(Work to complete):
Only the lines from the one containing "- intros c d'" through the end of the data below should be copied, each exactly as written and with both ends kept.

(Data shown):
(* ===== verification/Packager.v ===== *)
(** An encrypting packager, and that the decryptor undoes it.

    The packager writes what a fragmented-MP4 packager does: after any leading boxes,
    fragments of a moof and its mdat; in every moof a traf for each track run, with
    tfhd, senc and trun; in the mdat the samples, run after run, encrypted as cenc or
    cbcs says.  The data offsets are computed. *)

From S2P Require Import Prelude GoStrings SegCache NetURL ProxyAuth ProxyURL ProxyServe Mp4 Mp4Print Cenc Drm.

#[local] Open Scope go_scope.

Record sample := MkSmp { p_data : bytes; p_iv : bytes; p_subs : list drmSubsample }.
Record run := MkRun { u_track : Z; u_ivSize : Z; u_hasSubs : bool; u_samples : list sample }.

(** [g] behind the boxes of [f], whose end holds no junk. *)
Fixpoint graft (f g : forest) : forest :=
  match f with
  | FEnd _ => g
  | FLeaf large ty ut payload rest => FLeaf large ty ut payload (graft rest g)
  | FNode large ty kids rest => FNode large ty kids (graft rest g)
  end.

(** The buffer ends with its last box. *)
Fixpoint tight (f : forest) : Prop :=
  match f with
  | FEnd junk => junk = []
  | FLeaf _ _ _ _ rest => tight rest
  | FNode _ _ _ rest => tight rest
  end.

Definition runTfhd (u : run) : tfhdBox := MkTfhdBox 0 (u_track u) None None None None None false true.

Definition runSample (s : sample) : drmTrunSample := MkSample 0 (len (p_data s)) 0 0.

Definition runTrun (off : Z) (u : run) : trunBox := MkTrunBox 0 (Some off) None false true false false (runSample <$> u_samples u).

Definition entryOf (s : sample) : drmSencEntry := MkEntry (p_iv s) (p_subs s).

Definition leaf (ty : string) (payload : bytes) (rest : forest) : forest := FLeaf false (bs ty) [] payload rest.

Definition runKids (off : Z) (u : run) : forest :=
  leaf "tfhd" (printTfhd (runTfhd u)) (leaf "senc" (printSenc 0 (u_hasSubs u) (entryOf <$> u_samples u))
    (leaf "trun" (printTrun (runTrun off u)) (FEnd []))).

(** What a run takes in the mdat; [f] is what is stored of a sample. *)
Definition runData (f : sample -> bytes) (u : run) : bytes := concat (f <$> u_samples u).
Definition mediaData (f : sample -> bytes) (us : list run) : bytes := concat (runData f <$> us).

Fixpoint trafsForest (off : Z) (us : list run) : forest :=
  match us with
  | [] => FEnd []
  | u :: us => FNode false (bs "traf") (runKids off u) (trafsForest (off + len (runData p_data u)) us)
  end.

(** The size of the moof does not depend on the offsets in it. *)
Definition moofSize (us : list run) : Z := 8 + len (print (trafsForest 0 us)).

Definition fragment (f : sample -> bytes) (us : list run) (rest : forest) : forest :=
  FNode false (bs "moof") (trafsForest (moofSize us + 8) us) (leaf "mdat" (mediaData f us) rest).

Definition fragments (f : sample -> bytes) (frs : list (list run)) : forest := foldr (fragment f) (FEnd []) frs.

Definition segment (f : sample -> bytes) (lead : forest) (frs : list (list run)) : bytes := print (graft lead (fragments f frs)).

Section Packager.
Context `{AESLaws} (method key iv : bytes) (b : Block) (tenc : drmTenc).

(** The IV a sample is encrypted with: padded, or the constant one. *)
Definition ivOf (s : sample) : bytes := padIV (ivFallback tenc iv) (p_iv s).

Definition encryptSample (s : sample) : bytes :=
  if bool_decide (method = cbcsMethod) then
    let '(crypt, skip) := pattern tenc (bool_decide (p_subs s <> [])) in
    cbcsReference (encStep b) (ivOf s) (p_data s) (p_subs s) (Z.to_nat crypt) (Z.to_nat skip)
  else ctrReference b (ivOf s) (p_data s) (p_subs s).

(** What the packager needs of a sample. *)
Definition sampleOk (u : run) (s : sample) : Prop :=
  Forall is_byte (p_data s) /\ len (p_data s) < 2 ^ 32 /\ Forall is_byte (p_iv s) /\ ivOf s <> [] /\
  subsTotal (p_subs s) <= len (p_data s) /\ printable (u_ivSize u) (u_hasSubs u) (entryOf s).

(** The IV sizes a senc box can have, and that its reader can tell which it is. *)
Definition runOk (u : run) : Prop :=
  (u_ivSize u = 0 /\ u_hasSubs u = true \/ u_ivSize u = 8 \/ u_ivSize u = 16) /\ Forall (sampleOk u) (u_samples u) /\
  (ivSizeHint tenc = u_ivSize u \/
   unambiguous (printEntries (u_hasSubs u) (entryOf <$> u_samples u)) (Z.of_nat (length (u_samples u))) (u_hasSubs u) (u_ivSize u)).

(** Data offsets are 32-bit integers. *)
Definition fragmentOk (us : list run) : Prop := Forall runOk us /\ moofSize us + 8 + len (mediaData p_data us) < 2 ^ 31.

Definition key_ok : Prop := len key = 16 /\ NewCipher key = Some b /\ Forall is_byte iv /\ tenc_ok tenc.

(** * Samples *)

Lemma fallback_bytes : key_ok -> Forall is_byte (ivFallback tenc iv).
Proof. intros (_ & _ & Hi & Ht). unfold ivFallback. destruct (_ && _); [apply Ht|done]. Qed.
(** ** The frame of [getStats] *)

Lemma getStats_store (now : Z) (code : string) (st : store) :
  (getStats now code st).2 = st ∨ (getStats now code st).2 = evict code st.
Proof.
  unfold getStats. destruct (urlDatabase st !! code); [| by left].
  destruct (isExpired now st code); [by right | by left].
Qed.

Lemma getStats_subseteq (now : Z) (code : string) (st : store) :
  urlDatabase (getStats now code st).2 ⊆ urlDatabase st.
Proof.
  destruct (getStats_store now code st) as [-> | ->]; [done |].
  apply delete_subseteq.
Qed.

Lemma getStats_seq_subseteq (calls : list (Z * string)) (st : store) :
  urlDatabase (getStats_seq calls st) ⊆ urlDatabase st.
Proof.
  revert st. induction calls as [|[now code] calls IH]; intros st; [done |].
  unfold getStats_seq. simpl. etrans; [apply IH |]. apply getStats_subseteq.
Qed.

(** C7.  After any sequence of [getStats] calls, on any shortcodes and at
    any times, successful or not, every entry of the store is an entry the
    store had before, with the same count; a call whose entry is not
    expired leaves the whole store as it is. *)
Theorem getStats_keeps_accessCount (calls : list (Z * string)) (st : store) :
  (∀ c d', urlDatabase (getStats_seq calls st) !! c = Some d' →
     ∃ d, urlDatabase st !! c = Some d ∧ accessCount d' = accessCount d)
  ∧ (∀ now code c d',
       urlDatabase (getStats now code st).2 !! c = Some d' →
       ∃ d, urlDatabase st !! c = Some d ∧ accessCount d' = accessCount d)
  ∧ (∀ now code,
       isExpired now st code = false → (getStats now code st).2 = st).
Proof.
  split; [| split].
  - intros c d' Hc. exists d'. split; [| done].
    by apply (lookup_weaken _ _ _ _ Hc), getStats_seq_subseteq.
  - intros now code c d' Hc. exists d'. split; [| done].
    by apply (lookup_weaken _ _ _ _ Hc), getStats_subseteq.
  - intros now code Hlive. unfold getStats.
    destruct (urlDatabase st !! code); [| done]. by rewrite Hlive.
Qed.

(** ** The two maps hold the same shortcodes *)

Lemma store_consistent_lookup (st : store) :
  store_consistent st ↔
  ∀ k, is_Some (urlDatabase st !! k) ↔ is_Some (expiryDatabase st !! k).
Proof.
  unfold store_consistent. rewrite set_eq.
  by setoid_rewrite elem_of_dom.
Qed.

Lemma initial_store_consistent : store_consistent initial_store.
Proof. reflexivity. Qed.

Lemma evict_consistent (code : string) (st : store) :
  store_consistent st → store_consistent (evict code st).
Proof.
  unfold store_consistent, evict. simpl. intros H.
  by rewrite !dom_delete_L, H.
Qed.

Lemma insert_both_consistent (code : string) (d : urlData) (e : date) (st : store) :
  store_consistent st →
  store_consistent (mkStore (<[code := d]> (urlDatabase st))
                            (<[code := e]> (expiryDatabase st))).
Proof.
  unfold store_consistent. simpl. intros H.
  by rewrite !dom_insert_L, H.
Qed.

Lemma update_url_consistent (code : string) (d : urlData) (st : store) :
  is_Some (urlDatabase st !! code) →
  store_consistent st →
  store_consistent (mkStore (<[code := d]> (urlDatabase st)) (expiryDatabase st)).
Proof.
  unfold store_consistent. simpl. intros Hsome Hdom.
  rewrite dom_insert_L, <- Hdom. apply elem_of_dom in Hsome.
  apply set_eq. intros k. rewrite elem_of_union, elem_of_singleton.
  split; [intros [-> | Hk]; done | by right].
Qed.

(Result of the exercise):
  - intros c d' Hc. exists d'. split; [| done].
    by apply (lookup_weaken _ _ _ _ Hc), getStats_seq_subseteq.
  - intros now code c d' Hc. exists d'. split; [| done].
    by apply (lookup_weaken _ _ _ _ Hc), getStats_subseteq.
  - intros now code Hlive. unfold getStats.
    destruct (urlDatabase st !! code); [| done]. by rewrite Hlive.
Qed.

(** ** The two maps hold the same shortcodes *)

Lemma store_consistent_lookup (st : store) :
  store_consistent st ↔
  ∀ k, is_Some (urlDatabase st !! k) ↔ is_Some (expiryDatabase st !! k).
Proof.
  unfold store_consistent. rewrite set_eq.
  by setoid_rewrite elem_of_dom.
Qed.

Lemma initial_store_consistent : store_consistent initial_store.
Proof. reflexivity. Qed.

Lemma evict_consistent (code : string) (st : store) :
  store_consistent st → store_consistent (evict code st).
Proof.
  unfold store_consistent, evict. simpl. intros H.
  by rewrite !dom_delete_L, H.
Qed.

Lemma insert_both_consistent (code : string) (d : urlData) (e : date) (st : store) :
  store_consistent st →
  store_consistent (mkStore (<[code := d]> (urlDatabase st))
                            (<[code := e]> (expiryDatabase st))).
Proof.
  unfold store_consistent. simpl. intros H.
  by rewrite !dom_insert_L, H.
Qed.

Lemma update_url_consistent (code : string) (d : urlData) (st : store) :
  is_Some (urlDatabase st !! code) →
  store_consistent st →
  store_consistent (mkStore (<[code := d]> (urlDatabase st)) (expiryDatabase st)).
Proof.
  unfold store_consistent. simpl. intros Hsome Hdom.
  rewrite dom_insert_L, <- Hdom. apply elem_of_dom in Hsome.
  apply set_eq. intros k. rewrite elem_of_union, elem_of_singleton.
  split; [intros [-> | Hk]; done | by right].
Qed.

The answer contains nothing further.